■ EXERCISE AIM ■
Below are several records. Retype exactly those lines running from the one with "m' = m ∧ ∃ ms : list (Queue.Message V), queue_holds" through the one with "- destruct Hx as [-> ->].", end lines included, and no others.

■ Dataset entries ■
(** [open_or_create] on a queue never touches an existing object: on success
    the store holds a valid queue, empty if there was no object; on failure the
    store is unchanged, or a backend failure left the empty queue created. *)
Lemma queue_open_or_create_safe b m w (r : result (Queue.Queue S C) (Queue.Error E J)) w' :
  Queue.finish b = Ok m →
  exec (world_step spurious) w (Queue.open_or_create (V := V) b) r w' →
  (is_Some (cur (aw_store w) !! Queue.location m) → w' = w) ∧
  match r with
  | Ok m' =>
      m' = m ∧ ∃ ms : list (Queue.Message V), queue_holds (J := J) m (aw_store w') ms ∧
        (cur (aw_store w) !! Queue.location m = None → ms = [])
  | Err _ =>
      w' = w ∨ (cur (aw_store w) !! Queue.location m = None ∧
                queue_holds (J := J) m (aw_store w') ([] : list (Queue.Message V)))
  end.
Proof.
  intros Hfin. unfold Queue.open_or_create. rewrite Hfin. cbn [map_err].
  rewrite try_bind_Ok, exec_try_bind.
  setoid_rewrite exec_prog_map_err. setoid_rewrite exec_get.
  intros [(o & w1 & (r0 & [-> Hr0] & Hr) & Hx)|(e & (r0 & [-> _] & _) & ->)];
    [|by split; [|left]].
  assert (∀ r w', exec (world_step spurious) w
            (let? _ := Queue.read (E := E) (J := J) (V := V) m in Ret (Ok m)) r w' →
            w' = w ∧ match r with
                     | Ok m' => m' = m ∧ ∃ ms : list (Queue.Message V),
                         queue_holds (J := J) m (aw_store w) ms ∧
                         (cur (aw_store w) !! Queue.location m = None → ms = [])
                     | Err _ => True end) as Hopen.
  { intros r1 w1 [-> Hr1]%exec_open_read. split; [done|]. destruct r1 as [m'|]; [|done].
    destruct Hr1 as (-> & ms & Hms & [o' Ho']). split; [done|]. exists ms.
    split; [done|]. by rewrite Ho'. }
  destruct o as [o|].
  { apply Hopen in Hx as [-> Hx]. split; [done|]. destruct r; [done|by left]. }
  destruct Hr0 as [->|[e ->]]; [|done]. simpl in Hr. simplify_eq.
  destruct (Queue.empty_bytes m) as [doc|e] eqn:Hdoc;
    [rewrite try_bind_Ok in Hx|rewrite try_bind_Err in Hx].
  2: { destruct Hx as [-> ->]. by split; [|left]. }
  rewrite <-Hr. split; [by intros []|].
  apply exec_bind in Hx as (r1 & w1 & (a' & Hs & ->)%exec_create & Hx).
  destruct r1 as [v|[ob|e]]; simpl in Hs.
  - destruct Hx as [-> ->], Hs as (_ & Hf & ->). split; [done|]. exists [].
    split; [|done]. by eapply (queue_holds_created m doc w v).
  - destruct Hs as [-> _]. rewrite set_store_id in Hx. apply Hopen in Hx as [-> Hx].
    rewrite <-Hr in Hx. destruct r; [done|by left].
  - destruct Hx as [-> ->]. destruct Hs as [->|(_ & v & Hf & ->)].
    + left. apply set_store_id.
    + right. split; [done|]. by eapply (queue_holds_created m doc w v).
Qed.
End QueueLifecycle.
Section Machine.
Context {E A : Type} (spurious : bool).

(** One invocation: the operation, how many store changes preceded it, what is
    left of it, and the UUIDs and clock readings it has drawn. *)
Record thread := MkThread {
  t_op : io E A;
  t_start : nat;
  t_cur : io E A;
  t_uuids : list Uuid;
  t_clock : list N;
}.

(** The store, the invocations, every UUID generated so far, and the history of
    the store's changes: who made each, and the store after it. *)
Record config := MkConfig {
  c_store : astore;
  c_threads : gmap nat thread;
  c_uuids : list Uuid;
  c_log : list (nat * astore);
}.

Definition log_change (t : nat) (a a' : astore) (log : list (nat * astore)) :
    list (nat * astore) :=
  if decide (a' = a) then log else log ++ [(t, a')].

Definition call_result (th : thread) (c : call) (r : reply E c) (p : io E A) : thread :=
  MkThread (t_op th) (t_start th) p (t_uuids th ++ uuids_drawn c r)
    (t_clock th ++ clock_drawn c r).

Inductive cstep : config → config → Prop :=
  | cstep_invoke a ths us log t p :
      ths !! t = None →
      cstep (MkConfig a ths us log)
            (MkConfig a (<[t := MkThread p (length log) p [] []]> ths) us log)
  | cstep_call a ths us log t th c (k : reply E c → io E A) r a' :
      ths !! t = Some th → t_cur th = Call (R := reply E) c k →
      store_step spurious a c r a' →
      cstep (MkConfig a ths us log)
            (MkConfig a' (<[t := call_result th c r (k r)]> ths) (us ++ uuids_drawn c r)
               (log_change t a a' log)).

(** Configurations reachable from a store nobody has changed yet. *)
Inductive creachable (a0 : astore) : config → Prop :=
  | creachable_init : creachable a0 (MkConfig a0 ∅ [] [])
  | creachable_step c c' : creachable a0 c → cstep c c' → creachable a0 c'.

(** The store after the first [n] changes. *)
Definition store_at (a0 : astore) (log : list (nat * astore)) (n : nat) : option astore :=
  (a0 :: log.*2) !! n.

(** [p] executed atomically from [a] returns [x] and leaves [a'], having drawn the
    UUIDs [us] and the clock readings [cs]. *)
Definition atomic (p : io E A) (a : astore) (x : A) (a' : astore) (us : list Uuid)
    (cs : list N) : Prop :=
  exec (world_step true) (MkAWorld a [] []) p x (MkAWorld a' us cs).
End Machine.
Arguments thread E A : clear implicits.
Arguments config E A : clear implicits.
Arguments MkThread {E A}.
Arguments MkConfig {E A}.
Arguments t_op {E A} t.
Arguments t_start {E A} t.
Arguments t_cur {E A} t.
Arguments t_uuids {E A} t.
Arguments t_clock {E A} t.
Arguments c_store {E A} c.
Arguments c_threads {E A} c.
Arguments c_uuids {E A} c.
Arguments c_log {E A} c.

(** ** Linearizability *)

Section StepFacts.
Context {E : Type}.

Lemma store_step_mono spurious a c (r : reply E c) a' :
  store_step spurious a c r a' → store_step true a c r a'.
Proof. destruct c; simpl; intros Hs; repeat case_match; naive_solver. Qed.

Lemma world_step_store spurious a us cs c (r : reply E c) a' :
  store_step spurious a c r a' →
  world_step spurious (MkAWorld a us cs) c r
    (MkAWorld a' (us ++ uuids_drawn c r) (cs ++ clock_drawn c r)).
Proof. destruct c; simpl; rewrite ?app_nil_r; intros Hs; subst; eauto. Qed.

Lemma put_ne l b v a : put l b v a ≠ a.
Proof. intros Heq. apply (f_equal puts) in Heq. simpl in Heq. lia. Qed.

(** A conditional write that changed nothing can happen in any state, since a
    conflict may be spurious. *)
Lemma create_unchanged spurious a l b (r : reply E (Create l b)) s :
  store_step spurious a (Create l b) r a → store_step true s (Create l b) r s.
Proof.
  destruct r as [v|[ob|e]]; simpl; [|done|by left].
  intros (_ & Hf & Heq). by destruct (put_ne l b v a).
Qed.

Lemma replace_unchanged spurious a l x b (r : reply E (Replace l x b)) s :
  store_step spurious a (Replace l x b) r a → store_step true s (Replace l x b) r s.
Proof.
  destruct r as [v|[ob|e]]; simpl; [|done|by left].
  intros (_ & Hf & Heq). by destruct (put_ne l b v a).
Qed.

Lemma create_changed spurious a l b (r : reply E (Create l b)) a' :
  store_step spurious a (Create l b) r a' → a' ≠ a → cur a !! l = None.
Proof. destruct r as [v|[ob|e]]; simpl; naive_solver. Qed.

■ EXERCISE RESPONSE ■
      m' = m ∧ ∃ ms : list (Queue.Message V), queue_holds (J := J) m (aw_store w') ms ∧
        (cur (aw_store w) !! Queue.location m = None → ms = [])
  | Err _ =>
      w' = w ∨ (cur (aw_store w) !! Queue.location m = None ∧
                queue_holds (J := J) m (aw_store w') ([] : list (Queue.Message V)))
  end.
Proof.
  intros Hfin. unfold Queue.open_or_create. rewrite Hfin. cbn [map_err].
  rewrite try_bind_Ok, exec_try_bind.
  setoid_rewrite exec_prog_map_err. setoid_rewrite exec_get.
  intros [(o & w1 & (r0 & [-> Hr0] & Hr) & Hx)|(e & (r0 & [-> _] & _) & ->)];
    [|by split; [|left]].
  assert (∀ r w', exec (world_step spurious) w
            (let? _ := Queue.read (E := E) (J := J) (V := V) m in Ret (Ok m)) r w' →
            w' = w ∧ match r with
                     | Ok m' => m' = m ∧ ∃ ms : list (Queue.Message V),
                         queue_holds (J := J) m (aw_store w) ms ∧
                         (cur (aw_store w) !! Queue.location m = None → ms = [])
                     | Err _ => True end) as Hopen.
  { intros r1 w1 [-> Hr1]%exec_open_read. split; [done|]. destruct r1 as [m'|]; [|done].
    destruct Hr1 as (-> & ms & Hms & [o' Ho']). split; [done|]. exists ms.
    split; [done|]. by rewrite Ho'. }
  destruct o as [o|].
  { apply Hopen in Hx as [-> Hx]. split; [done|]. destruct r; [done|by left]. }
  destruct Hr0 as [->|[e ->]]; [|done]. simpl in Hr. simplify_eq.
  destruct (Queue.empty_bytes m) as [doc|e] eqn:Hdoc;
    [rewrite try_bind_Ok in Hx|rewrite try_bind_Err in Hx].
  2: { destruct Hx as [-> ->]. by split; [|left]. }
  rewrite <-Hr. split; [by intros []|].
  apply exec_bind in Hx as (r1 & w1 & (a' & Hs & ->)%exec_create & Hx).
  destruct r1 as [v|[ob|e]]; simpl in Hs.
  - destruct Hx as [-> ->], Hs as (_ & Hf & ->). split; [done|]. exists [].
    split; [|done]. by eapply (queue_holds_created m doc w v).
  - destruct Hs as [-> _]. rewrite set_store_id in Hx. apply Hopen in Hx as [-> Hx].
    rewrite <-Hr in Hx. destruct r; [done|by left].
  - destruct Hx as [-> ->]. destruct Hs as [->|(_ & v & Hf & ->)].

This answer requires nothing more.